For those of us who have been around for multiple special exception (SE) approvals and or those who feel like public trust in Council over development is an issue – I’d like to remind us that SEs that City Councils cast votes on are not mistake and complaint free. We now lament about the architecture or tree canopy at Founders Row, the traffic signals and new intersection at Broad Washington, the lack of pull off zones at Founders Row 2. Those were all SE projects that took 5-15+ years and had plenty of public input and debate. In the end received majority support from Council and created new homes, lively businesses, gathering areas, bring in millions of revenue annually we wouldn’t otherwise have, and improved what was there before – we learn from each one, but clearly they weren’t perfect.
So I really would caution us into falsely believing that SEs, where City Council has some control, create perfect outcomes.
And that is for large projects that can afford the time or money a SE or SUP processes demand.

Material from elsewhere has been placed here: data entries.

Lemma reconcileOnce_returns v fuel s : labelling_view v -> reconcileOnce unmarshal (rv_scan v) (rv_get v) fuel s <> Some Panics.
Proof.
  intros Hv. unfold reconcileOnce.
  assert (forall cursor live, reconcileScan unmarshal (rv_scan v) (rv_get v) fuel cursor live <> Some Panics) as Hs.
  { induction fuel as [|fuel IH]; intros cursor live; cbn [reconcileScan]; [done|].
    destruct (rv_scan v cursor) as [[keys next]|] eqn:Es; [|done]. apply Hv in Es.
    pose proof (reconcileKeys_returns (rv_get v) live keys Es) as Hk.
    destruct (reconcileKeys unmarshal (rv_get v) live keys) as [[live1|]|]; [|done|done]. by case_if. }
  specialize (Hs 0 ∅). by destruct (reconcileScan _ _ _ _ _ _) as [[[]|]|].
Qed.

Lemma observe_event_returns rget s channel payload : labelling_key payload -> observe_event rget s channel payload <> Panics.
Proof.
  intros [Hk _]. unfold observe_event. destruct (WorkerIDFromKey payload) as [[id|]|]; [|done|done].
  case_if; [done|]. case_if; [|done]. destruct (rget (Key id)) as [val| |]; [|done|done]. by destruct (unmarshal val).
Qed.

(** *** No step panics *)

Definition op_labelled (o : health_op) : Prop :=
  match o with
  | IncHealthy base runtime => valid_utf8 base /\ valid_utf8 runtime
  | SetAge id base runtime _ => valid_utf8 id /\ valid_utf8 base /\ valid_utf8 runtime
  | _ => True
  end.

Definition two_three (m : health_Metrics V) : Prop := vec_Labels (hm_healthy m) = 2%nat /\ vec_Labels (hm_age m) = 3%nat.

Lemma publish_ops_labelled nowMs all : Forall labelled all -> Forall op_labelled (publish_ops nowMs all).
Proof.
  intros Hl. unfold publish_ops. repeat (apply list.Forall_cons; split; [done|]).
  induction Hl as [|hb all (? & ? & ?) _ IH]; [constructor|]. cbn. by repeat (apply list.Forall_cons; split; [by repeat split|]).
Qed.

Predictability matters if we actually want affordable housing, infill or smaller-scale projects, and innovative proposals. A city that relies exclusively on discretionary approvals – because we think we’re the best at negotiating – often creates delay, uncertainty, and higher costs. And again if we care about affordability, those higher costs ultimately get passed on to future residents.
Finally, I’ll end with where I started.
I believe we can be careful without being fearful.
Leadership is about keeping a keen focus on our policy objectives, our goals and commitments we made to the community now and to future generations.
Years from now, no one is going to remember whether the RFP was issued before or after a particular vote. No one is going to remember the exact wording of a setback or bulk plane calculations.
But they are going to remember whether we had the courage to do something tonight – to match our actions with our values. Whether we created enough homes for families who otherwise couldn’t afford to live here. Whether we preserved the opportunity for future generations to call Falls Church home.
This is a generational opportunity, much like the bold decision to invest in a new high school and reimagine the land around it that helped pay for it. We can approach it with caution and thoughtfulness as we did 8 years ago. That was a much bigger leap. But we should not let fear make the decision for us.
As leaders, we should set guardrails, not eliminate possibilities. And we should have the confidence to believe that the future of Falls Church can be even better than its past.